You begin at a known MVT ore deposit and go downstream along the buried river channel. Where that channel intersects another channel, look upstream on the intersecting channel. If the intersecting channel does not have an ore deposit at its upstream end, then the intersecting channel marks the downstream limit of exploration drilling along the channel that does have the ore deposit. If the intersecting channel does have an ore deposit at its upstream termination, then continue the process downstream with subsequent intersecting channels until a non-mineralized channel is intersected.

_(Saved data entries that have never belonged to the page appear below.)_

Lemma path_unique h a x l l' :
  path h a x l → path h a x l' → l = l'.
Proof.
  intros Hl. revert l'. induction Hl as [|x i p l Hne Hi Hp _ IH]; intros l' Hl'.
  - inversion Hl'; subst; [done | congruence].
  - inversion Hl' as [|? i' p' l'' _ Hi' Hp' Hl'']; subst; [congruence|].
    f_equal. apply IH. congruence.
Qed.

Lemma path_allocated h a x l :
  path h a x l → Forall (λ r, is_Some (h !! r)) l.
Proof. induction 1; constructor; eauto. Qed.

(** *** The loops of [findLastCommonAncestor] *)

Lemma deref_member h root x n :
  member h root x n →
  ∃ i, deref h (Some x) = Ret i ∧ h !! x = Some i ∧ generation i = Z.of_nat n.
Proof.
  intros (i & Hi & Hg)%member_lookup. exists i. simpl. by rewrite Hi.
Qed.

Lemma levelFirst_spec h root x y n m fuel :
  member h root x n → member h root y m → (n < fuel)%nat →
  ∃ x', levelFirst fuel h (Some x) (Some y) = Ret (Some x') ∧
        member h root x' (n `min` m) ∧ ancestor h x' x ∧
        ∀ b, ancestor h b x → ancestor h b y → ancestor h b x'.
Proof.
  intros Hx Hy. revert fuel.
  destruct (deref_member _ _ _ _ Hy) as (j & Hdj & Hj & Hgj).
  induction Hx as [i Hi Hnone Hg | x i p n Hi Hp Hg Hm IH]; intros fuel Hfuel.
  - destruct fuel as [|fuel]; [lia|]. cbn [levelFirst].
    unfold deref at 1. rewrite Hi. cbn [obind]. rewrite Hdj. cbn [obind].
    rewrite bool_decide_false by lia.
    exists root. repeat split; auto using ancestor_self.
    rewrite Nat.min_0_l. econstructor; eauto.
  - destruct fuel as [|fuel]; [lia|]. cbn [levelFirst].
    unfold deref at 1. rewrite Hi. cbn [obind]. rewrite Hdj. cbn [obind].
    case_bool_decide as Hcmp.
    + rewrite Hp. destruct (IH fuel) as (x' & Hrun & Hx' & Hanc & Hlast); [lia|].
      exists x'. repeat split; auto.
      * replace (S n `min` m)%nat with (n `min` m)%nat by lia. done.
      * eapply ancestor_up; eauto.
      * intros b Hbx Hby. apply Hlast; [|done].
        apply (ancestor_of_parent h b x i p Hbx); [|done..]. intros ->.
        destruct (ancestor_depth _ _ _ _ _ Hy Hby) as (k & Hk & Hxk).
        assert (member h root x (S n)) as Hxm by (econstructor; eauto).
        pose proof (member_depth_unique _ _ _ _ _ Hxm Hxk). lia.
    + exists x. repeat split; auto using ancestor_self.
      replace (S n `min` m)%nat with (S n) by lia. econstructor; eauto.
Qed.

Lemma levelSecond_spec h root x y n m fuel :
  member h root x n → member h root y m → (n ≤ m)%nat → (m < fuel)%nat →
  ∃ y', levelSecond fuel h (Some x) (Some y) = Ret (Some y') ∧
        member h root y' n ∧ ancestor h y' y ∧
        ∀ b, ancestor h b x → ancestor h b y → ancestor h b y'.
Proof.
  intros Hx Hy. revert fuel.
  destruct (deref_member _ _ _ _ Hx) as (j & Hdj & Hj & Hgj).
  induction Hy as [i Hi Hnone Hg | y i p m Hi Hp Hg Hm IH]; intros fuel Hle Hfuel.
  - destruct fuel as [|fuel]; [lia|]. cbn [levelSecond].
    unfold deref at 1. rewrite Hi. cbn [obind]. rewrite Hdj. cbn [obind].
    rewrite bool_decide_false by lia.
    exists root. repeat split; auto using ancestor_self.
    assert (n = O) as -> by lia. econstructor; eauto.
  - destruct fuel as [|fuel]; [lia|]. cbn [levelSecond].
    unfold deref at 1. rewrite Hi. cbn [obind]. rewrite Hdj. cbn [obind].
    case_bool_decide as Hcmp.
    + rewrite Hp. destruct (IH fuel) as (y' & Hrun & Hy' & Hanc & Hlast); [lia..|].
      exists y'. repeat split; auto.
      * eapply ancestor_up; eauto.
      * intros b Hbx Hby. apply Hlast; [done|].
        apply (ancestor_of_parent h b y i p Hby); [|done..]. intros ->.
        destruct (ancestor_depth _ _ _ _ _ Hx Hbx) as (k & Hk & Hyk).
        assert (member h root y (S m)) as Hym by (econstructor; eauto).
        pose proof (member_depth_unique _ _ _ _ _ Hym Hyk). lia.
    + exists y. repeat split; auto using ancestor_self.
      assert (n = S m) as -> by lia. econstructor; eauto.
Qed.
Lemma plain_version_features version data :
  version ∈ RICHMOND_SPLIT_VERSIONS ++ EMPTY_FEATURE_VERSIONS ->
  exists renames p,
    renames_of version = Some renames /\
    fix_boundary_version version data = Some (Some p) /\
    features p = reconciled version renames data.
Proof.
  intros Hv. pose proof listed_versions_have_tables as Hall.
  rewrite Forall_forall in Hall.
  assert (Hd : version ∉ DEDUP_VERSIONS).
  { apply elem_of_app in Hv as [Hv|Hv];
      repeat (apply elem_of_cons in Hv as [->|Hv];
              [apply (proj1 (bool_decide_eq_false _)); vm_compute; reflexivity|]);
      inversion Hv. }
  destruct (Hall version) as [[renames Hr] _].
  { rewrite app_assoc. apply elem_of_app. left. exact Hv. }
  destruct (pass_unfold version renames data Hr) as (q & Hq & Hfq & _).
  exists renames, q. split; [exact Hr|]. split; [|exact Hfq].
  rewrite Hq. unfold dedup_stage. destruct (decide _); [contradiction|reflexivity].
Qed.

(** In a version with the empty-identifier repair a feature identified
    ["EC_"] leaves the pass as [EC_SOUTHEND_WEST], named "Southend West",
    with its geometry untouched. *)
Theorem empty_identifier_repaired version data k f :
  version ∈ EMPTY_FEATURE_VERSIONS ->
  data !! k = Some f ->
  p_id (f_properties f) = "EC_"%string ->
  exists p,
    fix_boundary_version version data = Some (Some p) /\
    features p !! k =
    Some (set_names f "EC_SOUTHEND_WEST" "Southend West" "Southend West").
Proof.
  intros Hv Hk Hid.
  destruct (plain_version_features version data) as (renames & p & Hr & Hp & Hf).
  { apply elem_of_app. right. exact Hv. }
  exists p. split; [exact Hp|].
  rewrite Hf, reconciled_map, list_lookup_fmap, Hk. cbn [fmap option_fmap option_map].
  rewrite (bool_decide_eq_true_2 _ Hv). f_equal.
  assert (E1 : (if bool_decide (version ∈ RICHMOND_SPLIT_VERSIONS)
                then richmond_split else fun g => g) f = f).
  { destruct (bool_decide _); [|reflexivity].
    apply richmond_split_other. rewrite Hid. discriminate. }
  rewrite E1. unfold empty_feature.
  destruct (decide _); [|contradiction].
  apply apply_rename_other. cbn. apply (table_facts _ _ Hr).
Qed.

Lemma empty_identifier_repaired_witness :
  "1997" ∈ EMPTY_FEATURE_VERSIONS /\
  exists p,
    fix_boundary_version "1997"
      [sample_feature "EC_" "" (Polygon [square_at 51])] = Some (Some p) /\
    features p !! 0%nat =
    Some (set_names (sample_feature "EC_" "" (Polygon [square_at 51]))
            "EC_SOUTHEND_WEST" "Southend West" "Southend West").
Proof.
  split; [left|].
  apply (empty_identifier_repaired "1997" _ 0
           (sample_feature "EC_" "" (Polygon [square_at 51])));
    [left | reflexivity | reflexivity].
Defined.

(** ** Rounding the coordinates of a geometry *)

Lemma homogeneous_point p : homogeneous (json_of_point p) = true.
Proof. reflexivity. Qed.

Lemma homogeneous_ring (r : ring) : homogeneous (json_of_ring r) = true.
Proof.
  unfold json_of_ring. cbn [homogeneous]. apply orb_true_iff. right.
  induction r as [|p r IH]; [reflexivity|]. cbn [map forallb]. exact IH.
Qed.

Lemma homogeneous_polygon (p : list ring) : homogeneous (json_of_polygon p) = true.
Proof.
  unfold json_of_polygon. cbn [homogeneous]. apply orb_true_iff. right.
  induction p as [|r p IH]; [reflexivity|].
  cbn [map forallb]. rewrite homogeneous_ring. exact IH.
Qed.

Lemma homogeneous_polygons (ps : list (list ring)) :
  homogeneous (JArr (map json_of_polygon ps)) = true.
Proof.
  cbn [homogeneous]. apply orb_true_iff. right.
  induction ps as [|p ps IH]; [reflexivity|].
  cbn [map forallb]. rewrite homogeneous_polygon. exact IH.
Qed.

Lemma no_empty_points (l : list point) :
  forallb no_empty (map json_of_point l) = true.
Proof. induction l as [|q l IH]; [reflexivity|]. cbn [map forallb]. exact IH. Qed.

Lemma no_empty_ring (r : ring) :
  no_empty (json_of_ring r) = negb (bool_decide (r = [])).
Proof.
  destruct r as [|p r]; [reflexivity|].
  rewrite bool_decide_eq_false_2 by discriminate.
  unfold json_of_ring. cbn [map no_empty].
  apply (no_empty_points (p :: r)).
Qed.

Lemma no_empty_rings (l : list ring) :
  forallb no_empty (map json_of_ring l) =
  forallb (fun r => negb (bool_decide (r = []))) l.
Proof.
  induction l as [|q l IH]; [reflexivity|].
  cbn [map forallb]. rewrite no_empty_ring, IH. reflexivity.
Qed.

Lemma no_empty_polygon (p : list ring) :
  no_empty (json_of_polygon p) = solid_polygon p.
Proof.
  unfold solid_polygon. destruct p as [|r p]; [reflexivity|].
  rewrite bool_decide_eq_false_2 by discriminate.
  unfold json_of_polygon. cbn [map no_empty negb andb].
  apply (no_empty_rings (r :: p)).
Qed.

Lemma no_empty_polygon_list (l : list (list ring)) :
  forallb no_empty (map json_of_polygon l) = forallb solid_polygon l.
Proof.
  induction l as [|q l IH]; [reflexivity|].
  cbn [map forallb]. rewrite no_empty_polygon, IH. reflexivity.
Qed.

Lemma no_empty_polygons (ps : list (list ring)) :
  no_empty (JArr (map json_of_polygon ps)) =
  negb (bool_decide (ps = [])) && forallb solid_polygon ps.
Proof.
  destruct ps as [|p ps]; [reflexivity|].
  rewrite bool_decide_eq_false_2 by discriminate.
  cbn [map no_empty negb andb].
  apply (no_empty_polygon_list (p :: ps)).
Qed.

Lemma round_all_polygon (p : list ring) :
  round_all 3 (json_of_polygon p) = json_of_polygon (map (map round_point) p).
Proof.
  unfold json_of_polygon. cbn [round_all]. f_equal.
  rewrite !map_map. apply map_ext. intros r.
  unfold json_of_ring. cbn [round_all]. f_equal.
  rewrite !map_map. apply map_ext. intros q. reflexivity.
Qed.

(** [round_geometry] is [round_coords] at the coordinates of a Polygon or
    a MultiPolygon: the same exception, or the same rounded
    coordinates. *)
Theorem round_geometry_is_round_coords (g : geometry) :
  round_coords (json_of_coordinates g) 3 =
  json_of_coordinates <$> round_geometry g.
Proof.
  destruct g as [coords|coords|t c].
  - cbn [json_of_coordinates round_geometry].
    rewrite round_coords_homogeneous;
      [|reflexivity | apply homogeneous_polygon].
    rewrite no_empty_polygon, round_all_polygon.
    destruct (solid_polygon coords); reflexivity.
  - cbn [json_of_coordinates round_geometry].
    rewrite round_coords_homogeneous;
      [|reflexivity | apply homogeneous_polygons].
    rewrite no_empty_polygons.
    destruct (negb (bool_decide (coords = [])) && forallb solid_polygon coords);
      [|reflexivity].
    cbn. do 2 f_equal. rewrite !map_map. apply map_ext. intros p.
    apply round_all_polygon.
  - cbn [json_of_coordinates round_geometry].
    destruct (round_coords c 3); reflexivity.
Qed.

Lemma count_points_rings (coords : list ring) (n : nat) :
  fold_left (fun total ring => total + length ring)
    (map (map round_point) coords) n
  = fold_left (fun total ring => total + length ring) coords n.
Proof.
  revert n. induction coords as [|r coords IH]; intros n; [reflexivity|].
  cbn [map fold_left]. rewrite length_map. apply IH.
Qed.

(** Rounding changes neither the type nor the number of points of a
    geometry, the two things the clipper compares. *)
Theorem round_geometry_preserves (g g' : geometry) :
  round_geometry g = Ok g' ->
  geo_type g' = geo_type g /\ count_coords g' = count_coords g.
Proof.
  destruct g as [coords|coords|t c]; cbn [round_geometry].
  - destruct (solid_polygon coords); [|discriminate]. intros [= <-].
    split; [reflexivity|]. apply count_points_rings.
  - destruct (_ && _); [|discriminate]. intros [= <-].
    split; [reflexivity|]. unfold count_coords, count_points.
    generalize 0%nat. induction coords as [|p coords IH]; intros n; [reflexivity|].
    cbn [map fold_left]. rewrite count_points_rings. apply IH.
  - destruct (round_coords c 3); [|discriminate]. intros [= <-].
    split; reflexivity.
Qed.

Lemma round_geometry_preserves_witness :
  round_geometry (Polygon [square_at (515 # 10)]) =
    Ok (Polygon [map round_point (square_at (515 # 10))]) /\
  geo_type (Polygon [map round_point (square_at (515 # 10))]) =
    geo_type (Polygon [square_at (515 # 10)]) /\
  count_coords (Polygon [map round_point (square_at (515 # 10))]) =
    count_coords (Polygon [square_at (515 # 10)]).
Proof.
  split; [reflexivity|].
  apply (round_geometry_preserves (Polygon [square_at (515 # 10)])).
  reflexivity.
Defined.

(** ** round *)

Lemma scale_pos (precision : nat) :
  (0 < inject_Z (10 ^ Z.of_nat precision))%Q.
Proof.
  change 0%Q with (inject_Z 0). rewrite <- Zlt_Qlt.
  apply Z.pow_pos_nonneg; lia.
Qed.


Lemma py_round_nearest c precision :
  py_round c precision =
  (inject_Z (nearest (c * inject_Z (10 ^ Z.of_nat precision)))
   / inject_Z (10 ^ Z.of_nat precision))%Q.
Proof. reflexivity. Qed.


Lemma nearest_compat (x y : Q) : (x == y)%Q -> nearest x = nearest y.
Proof.
  intros H. unfold nearest. cbn zeta.
  rewrite (Qfloor_comp _ _ H).
  assert (Hd : (x - inject_Z (Qfloor y) == y - inject_Z (Qfloor y))%Q)
    by (rewrite H; reflexivity).
  assert (G : forall a b a' b', (a == a')%Q -> (b == b')%Q ->
                Qgtb a b = Qgtb a' b').
  { intros a b a' b' Ha Hb.
    destruct (Qgtb a b) eqn:E, (Qgtb a' b') eqn:E'; try reflexivity.
    - apply Qgtb_lt in E. apply Qgtb_le in E'. rewrite Ha, Hb in E. lra.
    - apply Qgtb_le in E. apply Qgtb_lt in E'. rewrite Ha, Hb in E. lra. }
  rewrite (G _ _ _ _ (Qeq_refl (1 # 2)) Hd).
  rewrite (G _ _ _ _ Hd (Qeq_refl (1 # 2))). reflexivity.
Qed.

Lemma nearest_integer (n : Z) : nearest (inject_Z n) = n.
Proof.
  unfold nearest. cbn zeta. rewrite Qfloor_Z.
  assert (E : Qgtb (1 # 2) (inject_Z n - inject_Z n) = true).
  { apply Qgtb_lt. lra. }
  rewrite E. reflexivity.
Qed.


(** Rounding a rounded number again returns it unchanged. *)
Theorem py_round_idempotent (c : Q) (precision : nat) :
  py_round (py_round c precision) precision = py_round c precision.
Proof.
  pose proof (scale_pos precision) as Hs.
  assert (E : nearest (py_round c precision * inject_Z (10 ^ Z.of_nat precision))
              = nearest (c * inject_Z (10 ^ Z.of_nat precision))).
  { rewrite <- (nearest_integer
                  (nearest (c * inject_Z (10 ^ Z.of_nat precision)))).
    apply nearest_compat. rewrite py_round_nearest. field. lra. }
  rewrite (py_round_nearest (py_round c precision)), E.
  symmetry. apply py_round_nearest.
Qed.

Example py_round_examples :
  py_round (12345 # 10000) 3 = (1234 # 1000)%Q /\
  py_round (12355 # 10000) 3 = (1236 # 1000)%Q /\
  py_round (- (27 # 10000)) 3 = (-3 # 1000)%Q /\
  py_round 7 3 = (7000 # 1000)%Q.
Proof. vm_compute. repeat split. Qed.

(** ** extract_polygons *)

(** [extract_polygons] returns only polygons of the geometry it is given,
    each of area at least [MIN_AREA]; and nothing for an empty
    geometry. *)
Theorem extract_polygons_sound (E : engine) (geom : sgeom) :
  Forall (fun p => (MIN_AREA <= area E p)%Q /\ In p (parts_of geom))
    (extract_polygons E geom) /\
  (is_empty E geom = true -> extract_polygons E geom = []).
Proof.
  split.
  - induction geom as [p|geoms|geoms IH|] using sgeom_ind';
      cbn [extract_polygons parts_of]; destruct (is_empty E _);
      try (constructor; fail).
    + destruct (Qle_bool MIN_AREA (area E p)) eqn:Ea; [|constructor].
      constructor; [|constructor]. split; [apply Qle_bool_iff, Ea | left; reflexivity].
    + apply Forall_forall. intros p Hp.
      apply list_elem_of_In, filter_In in Hp as [Hin Ha].
      split; [apply Qle_bool_iff, Ha | exact Hin].
    + induction IH as [|g gs Hg Hgs IHgs]; [constructor|].
      cbn [flat_map]. apply Forall_app. split.
      * eapply Forall_impl; [exact Hg|]. intros p [Ha Hin].
        split; [exact Ha|]. apply in_or_app. left. exact Hin.
      * eapply Forall_impl; [exact IHgs|]. intros p [Ha Hin].
        split; [exact Ha|]. apply in_or_app. right. exact Hin.
  - intros H. destruct geom; cbn [extract_polygons]; rewrite H; reflexivity.
Qed.
(** * Store API: a shallow embedding of the product CRUD service

    The service keeps product documents in one MongoDB collection and exposes
    list / get / create / update / delete over HTTP.  The embedding follows
    the source file section by section: the collection handle
    ([db_products]), the validation schemas, the CRUD functions and the
    routers.  The database driver, the validation library and the web
    framework are not part of the repository; the parts of their behaviour
    the program relies on are modelled next to the place where the source
    calls them, and each such model says what it stands for. *)

From Stdlib Require Import QArith.
From Stdlib Require Import Ascii HexString.
From stdpp Require Import base option list sorting gmap strings.

Local Open Scope Z_scope.
Local Open Scope stdpp_scope.

(** ** Python values and exceptions *)

(** The values carried by a product document.  A Python [float] is kept as
    the rational it denotes: the program compares prices with zero and
    copies them, and does no arithmetic on them.  Only finite floats have a
    place here; infinities and NaN are outside the model. *)
Inductive value :=
  | VNone
  | VStr (s : string)
  | VFloat (x : Q)
  | VBool (b : bool).

(** The keys of the dicts that the schemas produce and the collection stores
    (next to [_id], which [document] keeps apart). *)
Inductive field := Name | Description | Price | In_stock.

Global Instance field_eq_dec : EqDecision field.
Proof. solve_decision. Defined.

Global Instance field_countable : Countable field.
Proof.
  refine (inj_countable'
    (λ f, match f with Name => 0 | Description => 1 | Price => 2 | In_stock => 3 end)%nat
    (λ n, match n with 0 => Name | 1 => Description | 2 => Price | _ => In_stock end)%nat
    _).
  by intros [].
Defined.

Definition field_name (f : field) : string :=
  match f with
  | Name => "name"
  | Description => "description"
  | Price => "price"
  | In_stock => "in_stock"
  end.

(** One entry of a validation error: which field failed, and why. *)
Inductive error_type := Missing | NoneNotAllowed | WrongType | NotGt0.

Definition error : Type := field * error_type.

Inductive exn :=
  | InvalidId (oid : string)           (* bson.errors.InvalidId *)
  | KeyError (k : field)
  | TypeError                          (* subscripting None *)
  | HTTPException (status_code : nat) (detail : string)
  | ValidationError (errors : list error).

Inductive result (A : Type) :=
  | Ok (a : A)
  | Raise (e : exn).
Arguments Ok {A} a.
Arguments Raise {A} e.

Global Instance result_ret : MRet result := λ A a, Ok a.
Global Instance result_bind : MBind result := λ A B k r,
  match r with
  | Ok a => k a
  | Raise e => Raise e
  end.

(** ** bson.ObjectId *)

(** An ObjectId is twelve bytes, kept here as the number they spell.
    [ObjectId.parse] is the constructor [ObjectId(id)] applied to a [str]:
    a string of 24 hexadecimal digits gives the identifier it spells, and
    any other string raises [InvalidId] (in particular every string whose
    length is not 24).  [ObjectId.str] is [str(oid)], the 24 lower-case
    hexadecimal digits of the value.  The statements below depend on [parse]
    only through its answer on the id at hand.  (A 24-character string with
    ASCII whitespace between pairs of digits is read by the driver as a
    shorter identifier, which no stored document carries; [parse] raises
    [InvalidId] for it.) *)
Module ObjectId.

Abbreviation t := N.

Definition is_hex (c : ascii) : bool :=
  match HexString.ascii_to_digit c with Some _ => true | None => false end.

Fixpoint all_hex (s : string) : bool :=
  match s with
  | EmptyString => true
  | String c s' => is_hex c && all_hex s'
  end.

In this way, the presence of an Olympic Dam-type mineral deposit is indicated and an initial drilling area of manageable size is defined. Do the initial drilling along the ancient gravel-filled stream channel, starting at a known MVT ore deposit, and ending at the intersecting non-mineralized stream channel.

As an exploration bonus, once a buried Olympic Dam-type preCambrian mineral deposit is found, all the other places in that ancient watershed, where stream channels terminate at the sandstone pinchout under carbonate rocks suitable for hosting mineral deposits, immediately become additional exploration targets for MVT ore deposits that may have previously been overlooked due to lack of surface indication.

If there are discoveries of buried Olympic Dam-type metals deposits, the Ozarks’ glory days of mining will just be starting.